For those of you who are not my Facebook friends, here's a piece of news for you: I bought a house! It's a quaint little 1900 house in my favorite Michigan hometown. It's hard to believe I signed almost two weeks ago - and will be fully moved in less than a week.

The day of the signing, I posted on Facebook that I was feeling very overwhelmed. People kept asking me if I was excited, and honestly, I felt anything but excitement. I felt mostly overwhelmed. Like you've taken me to the edge of the sand, shown me the ocean, told me that something exciting is just beyond that horizon...but, I don't believe you because all I see are the waves.

My Facebook memory that day had pulled up a quote a friend had shared from 1 Peter: May the grace and peace of our Lord Jesus abound as you grasp more and more the hope of our call. Two years ago, while we were going through Dan's treatment - I saw those words as a prayer we should pray for all those when we are tempted to say trite, worthless lies like: God doesn't give you more than you can handle. Stop saying that - and start saying, "I will pray for you that even in this overwhelming circumstance that the grace and peace of our Lord Jesus will abound for you that you will come to know with more assurance the hope of our call, of his firm love for us and our security in that love" - because that is the only thing worth meaning.

I digress. I posted that asking for my friends to pray for me as I prepared to sign for my house. ...and all the stress I had felt gripping me for the previous two days melted away - and I felt overwhelming peace before, during, and after the signing. SUCH PEACE. Amen. God is good.


So, now it is crunch time. It is get the shit in the boxes time. Moving starts at 1:30 pm on Sunday (if you're looking for a fun time for a couple hours. I promise I'll make it worth your while).

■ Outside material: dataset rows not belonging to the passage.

(* ===== verification/Sysarg.v ===== *)
(** * System call arguments (kernel/syscall.c, struct trapframe of
    kernel/proc.h)

    The trapframe is a page of kernel memory; a string argument comes back as
    the bytes copied. *)

From S2P Require Import Prelude Riscv Memory Spinlock Kalloc Vm Tty Proc ProcSpec Sleeplock Uart Console Pipe Bio Block Log Fs File.

(** Offsets in [struct trapframe]. *)
Definition TF_kernel_satp : Z := 0.
Definition TF_kernel_sp : Z := 8.
Definition TF_kernel_trap : Z := 16.
Definition TF_epc : Z := 24.
Definition TF_kernel_hartid : Z := 32.
Definition TF_sp : Z := 48.
Definition TF_a0 : Z := 112.
Definition TF_a1 : Z := 120.
Definition TF_a7 : Z := 168.
Definition TF_size : Z := 288.

(** [safestrcpy(p->name, s, sizeof(p->name))] *)
Definition set_name (s : list Z) (x : proc) : proc := with_name (put_at 0 (safestrcpy s 16) x.(p_name)) x.

Section Sysarg.
Context {D : Type} `{DiskDriver D} `{Patience} `{Image} `{StackByte}.

(** [myproc()], used through the pointer, and a process's fields. *)
Definition kme : M (ker D) (fin 64) := kproc myprocp.
Definition kget (p : fin 64) : M (ker D) proc := kproc (get (proc_l p)).
Definition kset (p : fin 64) (f : proc -> proc) : M (ker D) unit := kproc (update (proc_l p) f).

(** A field of [p->trapframe]. *)
Definition tf_get (p : fin 64) (off : Z) : M (ker D) Z :=
  x <- kget p ;;
  kmem (gets (fun s => load64 s.(k_mem) (x.(p_trapframe) + off))).
Definition tf_set (p : fin 64) (off v : Z) : M (ker D) unit :=
  x <- kget p ;;
  kmem (update mem_l (fun m => store64 m (x.(p_trapframe) + off) (u64 v))).

(** The result and the word. *)
Definition fetchaddr (addr : Z) : M (ker D) (Z * Z) :=
  p <- kme ;;
  x <- kget p ;;
  if (x.(p_sz) <=? addr) || (x.(p_sz) <? u64 (addr + 8)) then ret (-1, 0)
  else
    r <- kmem (copyin x.(p_pagetable) addr 8) ;;
    if negb (r.1 =? 0) then ret (-1, le_val r.2) else ret (0, le_val r.2).

(** The result and the bytes left in the buffer. *)
Definition fetchstr (addr max : Z) : M (ker D) (Z * list Z) :=
  p <- kme ;;
  x <- kget p ;;
  r <- kmem (copyinstr x.(p_pagetable) addr max) ;;
  if r.1 <? 0 then ret (-1, r.2) else ret (strlen r.2, r.2).

Definition argraw (n : Z) : M (ker D) Z :=
  p <- kme ;;
  if (0 <=? n) && (n <=? 5) then tf_get p (TF_a0 + 8 * n) else panic "argraw".

Definition argint (n : Z) : M (ker D) Z := x <- argraw n ;; ret (s32 x).
Definition argaddr (n : Z) : M (ker D) Z := argraw n.

(** A path: the string in the buffer, when there is one. *)
Definition argstr (n max : Z) : M (ker D) (option (list Z)) :=
  addr <- argaddr n ;;
  r <- fetchstr addr max ;;
  ret (if r.1 <? 0 then None else Some (cstr r.2)).

End Sysarg.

...and tonight, while I started packing the bathroom closet, I got bowled over by this:


Those are beach towels - which for any of our Tucson friends might look familiar. For those new to our story, our Tucson home had a pool. (which was impossibly to keep blue. IM.possible.) We loved hosting our friends and family when they visited in the pool - and kept towels on hand for those in need. 

I pulled seven beach towels from the top shelf and placed them in the box...thinking about Tucson. ...and then thought, "when will I ever need this many beach towels in Michigan?" ...and that thought began a spiral into the what was, and what will not ever be wave pool. 

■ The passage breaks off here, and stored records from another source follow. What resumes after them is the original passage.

(* ===== verification/Sysfile.v ===== *)
(** * File system calls (kernel/sysfile.c, kernel/fcntl.h)

    Each call fetches its arguments from the trapframe and runs the operations
    of File, Fs, Pipe and Exec inside a transaction of the log. *)

From S2P Require Import Prelude Riscv Memory Spinlock Kalloc Vm Tty Proc ProcSpec Sleeplock Uart Console Pipe Bio Block Log Fs File Sysarg Exec.

Definition O_RDONLY : Z := 0x000.
Definition O_WRONLY : Z := 0x001.
Definition O_RDWR : Z := 0x002.
Definition O_CREATE : Z := 0x200.
Definition O_TRUNC : Z := 0x400.

Definition all_fds : list (fin 16) := enum (fin 16).

Section Sysfile.
Context {D : Type} `{DiskDriver D} `{Patience} `{Image} `{StackByte}.

Definition is_null {A : Type} (x : option A) : bool := match x with None => true | Some _ => false end.

(** ** Descriptors *)

(** The descriptor and its file. *)
Definition argfd (n : Z) : M (ker D) (option (fin 16 * fin 100)) :=
  fd <- argint n ;;
  if (fd <? 0) || (NOFILE <=? fd) then ret None
  else
    p <- kme ;;
    x <- kget p ;;
    match decide (Z.to_nat fd < 16)%nat with
    | left H => ret (option_map (pair (nat_to_fin H)) (x.(p_ofile) !!! nat_to_fin H))
    | right _ => ret None
    end.

Definition set_ofile (p : fin 64) (fd : fin 16) (f : option (fin 100)) : M (ker D) unit :=
  kset p (fun x => with_ofile (vinsert fd f x.(p_ofile)) x).

Definition fdalloc (f : fin 100) : M (ker D) (option (fin 16)) :=
  p <- kme ;;
  for_each all_fds (fun fd =>
    x <- kget p ;;
    if is_null (x.(p_ofile) !!! fd) then
      set_ofile p fd (Some f) ;;
      ret (Some fd)
    else ret None).

Definition fdval (fd : fin 16) : Z := Z.of_nat (fin_to_nat fd).

Definition sys_dup : M (ker D) Z :=
  r <- argfd 0 ;;
  match r with
  | None => ret (-1)
  | Some (_, f) =>
      fd <- fdalloc f ;;
      match fd with
      | None => ret (-1)
      | Some fd =>
          filedup f ;;
          ret (fdval fd)
      end
  end.

Definition sys_read : M (ker D) Z :=
  p <- argaddr 1 ;;
  n <- argint 2 ;;
  r <- argfd 0 ;;
  match r with
  | None => ret (-1)
  | Some (_, f) => fileread f p n
  end.

Definition sys_write : M (ker D) Z :=
  p <- argaddr 1 ;;
  n <- argint 2 ;;
  r <- argfd 0 ;;
  match r with
  | None => ret (-1)
  | Some (_, f) => filewrite f p n
  end.

Definition sys_close : M (ker D) Z :=
  r <- argfd 0 ;;
  match r with
  | None => ret (-1)
  | Some (fd, f) =>
      p <- kme ;;
      set_ofile p fd None ;;
      fileclose f ;;
      ret 0
  end.

Definition sys_fstat : M (ker D) Z :=
  st <- argaddr 1 ;;
  r <- argfd 0 ;;
  match r with
  | None => ret (-1)
  | Some (_, f) => filestat f st
  end.

(** ** Links *)

(** A buffer that the code has not initialised. *)
Definition stack_name : list Z := replicate 14 stack_byte.

(** [ip->nlink += d] *)
Definition add_nlink (i : fin 50) (d : Z) : M (ker D) unit :=
  update (kino i) (fun x => with_i_nlink (s16 (x.(i_nlink) + d)) x).

Definition link_bad (ip : fin 50) : M (ker D) Z :=
  kfs (ilock (Some ip)) ;;
  add_nlink ip (-1) ;;
  kfs (iupdate ip) ;;
  kfs (iunlockput ip) ;;
  klog end_op ;;
  ret (-1).

Definition link_to (old new : list Z) : M (ker D) Z :=
  klog begin_op ;;
  ip <- kfs (namei old) ;;
  match ip with
  | None => klog end_op ;; ret (-1)
  | Some ip =>
      kfs (ilock (Some ip)) ;;
      x <- get (kino ip) ;;
      if x.(i_type) =? T_DIR then
        kfs (iunlockput ip) ;;
        klog end_op ;;
        ret (-1)
      else
        add_nlink ip 1 ;;
        kfs (iupdate ip) ;;
        kfs (iunlock (Some ip)) ;;
        dp <- kfs (nameiparent new stack_name) ;;
        match dp with
        | None => link_bad ip
        | Some (dp, name) =>
            kfs (ilock (Some dp)) ;;
            d <- get (kino dp) ;;
            x <- get (kino ip) ;;
            r <- (if negb (d.(i_dev) =? x.(i_dev)) then ret (-1) else kfs (dirlink dp name x.(i_inum))) ;;
            if r <? 0 then
              kfs (iunlockput dp) ;;
              link_bad ip
            else
              kfs (iunlockput dp) ;;
              kfs (iput ip) ;;
              klog end_op ;;
              ret 0
        end
  end.

Definition sys_link : M (ker D) Z :=
  old <- argstr 0 MAXPATH ;;
  match old with
  | None => ret (-1)
  | Some old =>
      new <- argstr 1 MAXPATH ;;
      match new with
      | None => ret (-1)
      | Some new => link_to old new
      end
  end.

Definition isdirempty_body (dp : fin 50) (off : Z) : M (ker D) (Z + bool) :=
  x <- get (kino dp) ;;
  if off <? x.(i_size) then
    r <- kfs (readi dp (KernBuf (replicate 16 stack_byte)) off 16) ;;
    if negb (r.1 =? 16) then panic "isdirempty: readi"
    else if negb (de_inum r.2 =? 0) then ret (inr false)
    else ret (inl (off + 16))
  else ret (inr true).

Definition isdirempty (dp : fin 50) : M (ker D) bool :=
  x <- get (kino dp) ;;
  loop (Z.to_nat (x.(i_size) / 16) + 2) (isdirempty_body dp) 32.

Definition unlink_bad (dp : fin 50) : M (ker D) Z :=
  kfs (iunlockput dp) ;;
  klog end_op ;;
  ret (-1).

Definition unlink (path : list Z) : M (ker D) Z :=
  klog begin_op ;;
  r <- kfs (nameiparent path stack_name) ;;
  match r with
  | None => klog end_op ;; ret (-1)
  | Some (dp, name) =>
      kfs (ilock (Some dp)) ;;
      if (namecmp name (str ".") =? 0) || (namecmp name (str "..") =? 0) then unlink_bad dp
      else
        r <- kfs (dirlookup dp name) ;;
        match r with
        | None => unlink_bad dp
        | Some (ip, off) =>
            kfs (ilock (Some ip)) ;;
            x <- get (kino ip) ;;
            if x.(i_nlink) <? 1 then panic "unlink: nlink < 1"
            else
              full <- (if x.(i_type) =? T_DIR then e <- isdirempty ip ;; ret (negb e) else ret false) ;;
              if full : bool then
                kfs (iunlockput ip) ;;
                unlink_bad dp
              else
                r <- kfs (writei dp (KernBuf (replicate 16 0)) off 16) ;;
                if negb (r =? 16) then panic "unlink: writei"
                else
                  x <- get (kino ip) ;;
                  (if x.(i_type) =? T_DIR then
                     add_nlink dp (-1) ;;
                     kfs (iupdate dp)
                   else ret tt) ;;
                  kfs (iunlockput dp) ;;
                  add_nlink ip (-1) ;;
                  kfs (iupdate ip) ;;
                  kfs (iunlockput ip) ;;
                  klog end_op ;;
                  ret 0
        end
  end.

Definition sys_unlink : M (ker D) Z :=
  path <- argstr 0 MAXPATH ;;
  match path with
  | None => ret (-1)
  | Some path => unlink path
  end.

(** ** Creation *)

Definition create_fail (ip dp : fin 50) : M (ker D) (option (fin 50)) :=
  update (kino ip) (with_i_nlink 0) ;;
  kfs (iupdate ip) ;;
  kfs (iunlockput ip) ;;
  kfs (iunlockput dp) ;;
  ret None.

(** A new inode in [dp]. *)
Definition create_new (dp : fin 50) (name : list Z) (type major minor : Z) : M (ker D) (option (fin 50)) :=
  d <- get (kino dp) ;;
  r <- kfs (ialloc d.(i_dev) type) ;;
  match r with
  | None =>
      kfs (iunlockput dp) ;;
      ret None
  | Some ip =>
      kfs (ilock (Some ip)) ;;
      update (kino ip) (fun x => with_i_nlink 1 (with_i_minor minor (with_i_major major x))) ;;
      kfs (iupdate ip) ;;
      x <- get (kino ip) ;;
      d <- get (kino dp) ;;
      r <- (if type =? T_DIR then
              r <- kfs (dirlink ip (str ".") x.(i_inum)) ;;
              if r <? 0 then ret r else kfs (dirlink ip (str "..") d.(i_inum))
            else ret 0) ;;
      if r <? 0 then create_fail ip dp
      else
        r <- kfs (dirlink dp name x.(i_inum)) ;;
        if r <? 0 then create_fail ip dp
        else
          (if type =? T_DIR then
             add_nlink dp 1 ;;
             kfs (iupdate dp)
           else ret tt) ;;
          kfs (iunlockput dp) ;;
          ret (Some ip)
  end.

Definition create (path : list Z) (type major minor : Z) : M (ker D) (option (fin 50)) :=
  r <- kfs (nameiparent path stack_name) ;;
  match r with
  | None => ret None
  | Some (dp, name) =>
      kfs (ilock (Some dp)) ;;
      r <- kfs (dirlookup dp name) ;;
      match r with
      | Some (ip, _) =>
          kfs (iunlockput dp) ;;
          kfs (ilock (Some ip)) ;;
          x <- get (kino ip) ;;
          if (type =? T_FILE) && ((x.(i_type) =? T_FILE) || (x.(i_type) =? T_DEVICE)) then ret (Some ip)
          else
            kfs (iunlockput ip) ;;
            ret None
      | None => create_new dp name type major minor
      end
  end.

(** The inode to open, locked. *)
Definition open_inode (path : list Z) (omode : Z) : M (ker D) (option (fin 50)) :=
  if nz (Z.land omode O_CREATE) then create path T_FILE 0 0
  else
    r <- kfs (namei path) ;;
    match r with
    | None => ret None
    | Some ip =>
        kfs (ilock (Some ip)) ;;
        x <- get (kino ip) ;;
        if (x.(i_type) =? T_DIR) && negb (omode =? O_RDONLY) then
          kfs (iunlockput ip) ;;
          ret None
        else ret (Some ip)
    end.

Definition open_bad (ip : fin 50) : M (ker D) Z :=
  kfs (iunlockput ip) ;;
  klog end_op ;;
  ret (-1).

(** The file of the inode that is opened. *)
Definition open_file (f : fin 100) (ip : fin 50) (omode : Z) : M (ker D) unit :=
  x <- get (kino ip) ;;
  (if x.(i_type) =? T_DEVICE
   then update (file_l f) (fun y => with_fl_major x.(i_major) (with_fl_type FD_DEVICE y))
   else update (file_l f) (fun y => with_fl_off 0 (with_fl_type FD_INODE y))) ;;
  update (file_l f) (fun y =>
    with_fl_mode (negb (nz (Z.land omode O_WRONLY))) (nz (Z.land omode O_WRONLY) || nz (Z.land omode O_RDWR))
      (with_fl_ip (Some ip) y)) ;;
  if nz (Z.land omode O_TRUNC) && (x.(i_type) =? T_FILE) then kfs (itrunc ip) else ret tt.

Definition open (path : list Z) (omode : Z) : M (ker D) Z :=
  klog begin_op ;;
  r <- open_inode path omode ;;
  match r with
  | None => klog end_op ;; ret (-1)
  | Some ip =>
      x <- get (kino ip) ;;
      if (x.(i_type) =? T_DEVICE) && ((x.(i_major) <? 0) || (NDEV <=? x.(i_major))) then open_bad ip
      else
        f <- filealloc ;;
        match f with
        | None => open_bad ip
        | Some f =>
            fd <- fdalloc f ;;
            match fd with
            | None =>
                fileclose f ;;
                open_bad ip
            | Some fd =>
                open_file f ip omode ;;
                kfs (iunlock (Some ip)) ;;
                klog end_op ;;
                ret (fdval fd)
            end
        end
  end.

Definition sys_open : M (ker D) Z :=
  omode <- argint 1 ;;
  path <- argstr 0 MAXPATH ;;
  match path with
  | None => ret (-1)
  | Some path => open path omode
  end.

Definition made (r : option (fin 50)) : M (ker D) Z :=
  match r with
  | None => klog end_op ;; ret (-1)
  | Some ip =>
      kfs (iunlockput ip) ;;
      klog end_op ;;
      ret 0
  end.

Definition sys_mkdir : M (ker D) Z :=
  klog begin_op ;;
  path <- argstr 0 MAXPATH ;;
  r <- match path with None => ret None | Some path => create path T_DIR 0 0 end ;;
  made r.

Definition sys_mknod : M (ker D) Z :=
  klog begin_op ;;
  major <- argint 1 ;;
  minor <- argint 2 ;;
  path <- argstr 0 MAXPATH ;;
  r <- match path with None => ret None | Some path => create path T_DEVICE (s16 major) (s16 minor) end ;;
  made r.

Definition chdir_to (p : fin 64) (ip : fin 50) : M (ker D) Z :=
  kfs (ilock (Some ip)) ;;
  x <- get (kino ip) ;;
  if negb (x.(i_type) =? T_DIR) then
    kfs (iunlockput ip) ;;
    klog end_op ;;
    ret (-1)
  else
    kfs (iunlock (Some ip)) ;;
    y <- kget p ;;
    cwd <- deref y.(p_cwd) ;;
    kfs (iput cwd) ;;
    klog end_op ;;
    kset p (with_cwd (Some ip)) ;;
    ret 0.

Definition sys_chdir : M (ker D) Z :=
  p <- kme ;;
  klog begin_op ;;
  path <- argstr 0 MAXPATH ;;
  r <- match path with None => ret None | Some path => kfs (namei path) end ;;
  match r with
  | None => klog end_op ;; ret (-1)
  | Some ip => chdir_to p ip
  end.

(** ** exec *)

(** The argument pages allocated so far; [false] is [goto bad]. *)
Definition fetch_args_body (uargv : Z) (argv : list Z) : M (ker D) (list Z + (bool * list Z)) :=
  if MAXARG <=? Z.of_nat (length argv) then ret (inr (false, argv))
  else
    r <- fetchaddr (u64 (uargv + 8 * Z.of_nat (length argv))) ;;
    if r.1 <? 0 then ret (inr (false, argv))
    else if r.2 =? 0 then ret (inr (true, argv))
    else
      pg <- kmem kalloc ;;
      if pg =? 0 then ret (inr (false, argv))
      else
        s <- fetchstr r.2 PGSIZE ;;
        kmem (update mem_l (fun m => st_bytes m pg s.2)) ;;
        if s.1 <? 0 then ret (inr (false, argv ++ [pg])) else ret (inl (argv ++ [pg])).

Definition sys_exec : M (ker D) Z :=
  uargv <- argaddr 1 ;;
  path <- argstr 0 MAXPATH ;;
  match path with
  | None => ret (-1)
  | Some path =>
      r <- loop 33 (fetch_args_body uargv) [] ;;
      let '(ok, argv) := r in
      if ok : bool then
        r <- exec path argv ;;
        iterM argv (fun pg => kmem (kfree pg)) ;;
        ret r
      else
        iterM argv (fun pg => kmem (kfree pg)) ;;
        ret (-1)
  end.

(** ** pipe *)

Definition close_pair (rf wf : fin 100) : M (ker D) Z :=
  fileclose rf ;;
  fileclose wf ;;
  ret (-1).

Definition sys_pipe : M (ker D) Z :=
  p <- kme ;;
  fdarray <- argaddr 0 ;;
  r <- pipealloc ;;
  match r with
  | None => ret (-1)
  | Some (rf, wf) =>
      fd0 <- fdalloc rf ;;
      match fd0 with
      | None => close_pair rf wf
      | Some fd0 =>
          fd1 <- fdalloc wf ;;
          match fd1 with
          | None =>
              set_ofile p fd0 None ;;
              close_pair rf wf
          | Some fd1 =>
              x <- kget p ;;
              r <- kmem (copyout x.(p_pagetable) fdarray (le_bytes 4 (fdval fd0)) 4) ;;
              r <- (if r <? 0 then ret r
                    else kmem (copyout x.(p_pagetable) (u64 (fdarray + 4)) (le_bytes 4 (fdval fd1)) 4)) ;;
              if r <? 0 then
                set_ofile p fd0 None ;;
                set_ofile p fd1 None ;;
                close_pair rf wf
              else ret 0
          end
      end
  end.

End Sysfile.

Wave Pool. If you've been to a water park, you've ventured into the wave pool. It's tolerable - a little constant motion of the waves moving you back and forth...and then, as you get a little deeper, it gathers force pushing you back and pulling you deeper, water breaking against your body.

I mentioned via text to my friend Leslie that I felt a little weepy. I tried to explain why...and then the tears came. Once they started, it became a sob. ...and then gasping sobs, holding onto the door frame while your whole body grieves for what has been lost - both what was, and what will not be. 

I hadn't experienced that level of grieving for a while. ...not since returning from Ireland - so (exactly) three months ago. 

Beach towels.
and curtains. 

"They" say that you don't know what will trigger you...and I guess that's true. ...and there's no need to try to figure it out. What is needed is that you let yourself enter into and endure the wave pool. Because you know what happens in the wave pool? It subsides. It stills. It is not constant. It is not forever. ...but, you have to let yourself feel it or you will not reach the stillness of healing.


Yesterday's Gospel reading (Luke 12:13-21) is the parable of a man with an abundant harvest who decides that he will build bins and storehouses, as a way to ensure that he will never be in want - and will never have to rely on God again - because he has provided for himself and ensured his provision for years to come. The warning to him comes: "You fool, don't you know that this very night your life will be demanded of you, and the things you have prepared - to whom will they belong? So it will be for all who store up treasures for themselves, but are not rich in what matters to God."  

That reading, especially that line sat with me. As my grief wave began to still, I remembered, "for one's life does not consist in possessions." ...I don't need 7 beach towels. I don't. There are people who do; these are nice towels. They should be shared - and used - and not stored in boxes growing musty and dusty. 

One's life does not consist in possessions. 


Use your possessions to make memories with people. People. 
Be rich in what matters to God: people. 


My people, may grace and peace abound to you through our Lord and Savior, Jesus Christ.



Monday, October 9, 2017

Give Thanks in all Circumstances....really?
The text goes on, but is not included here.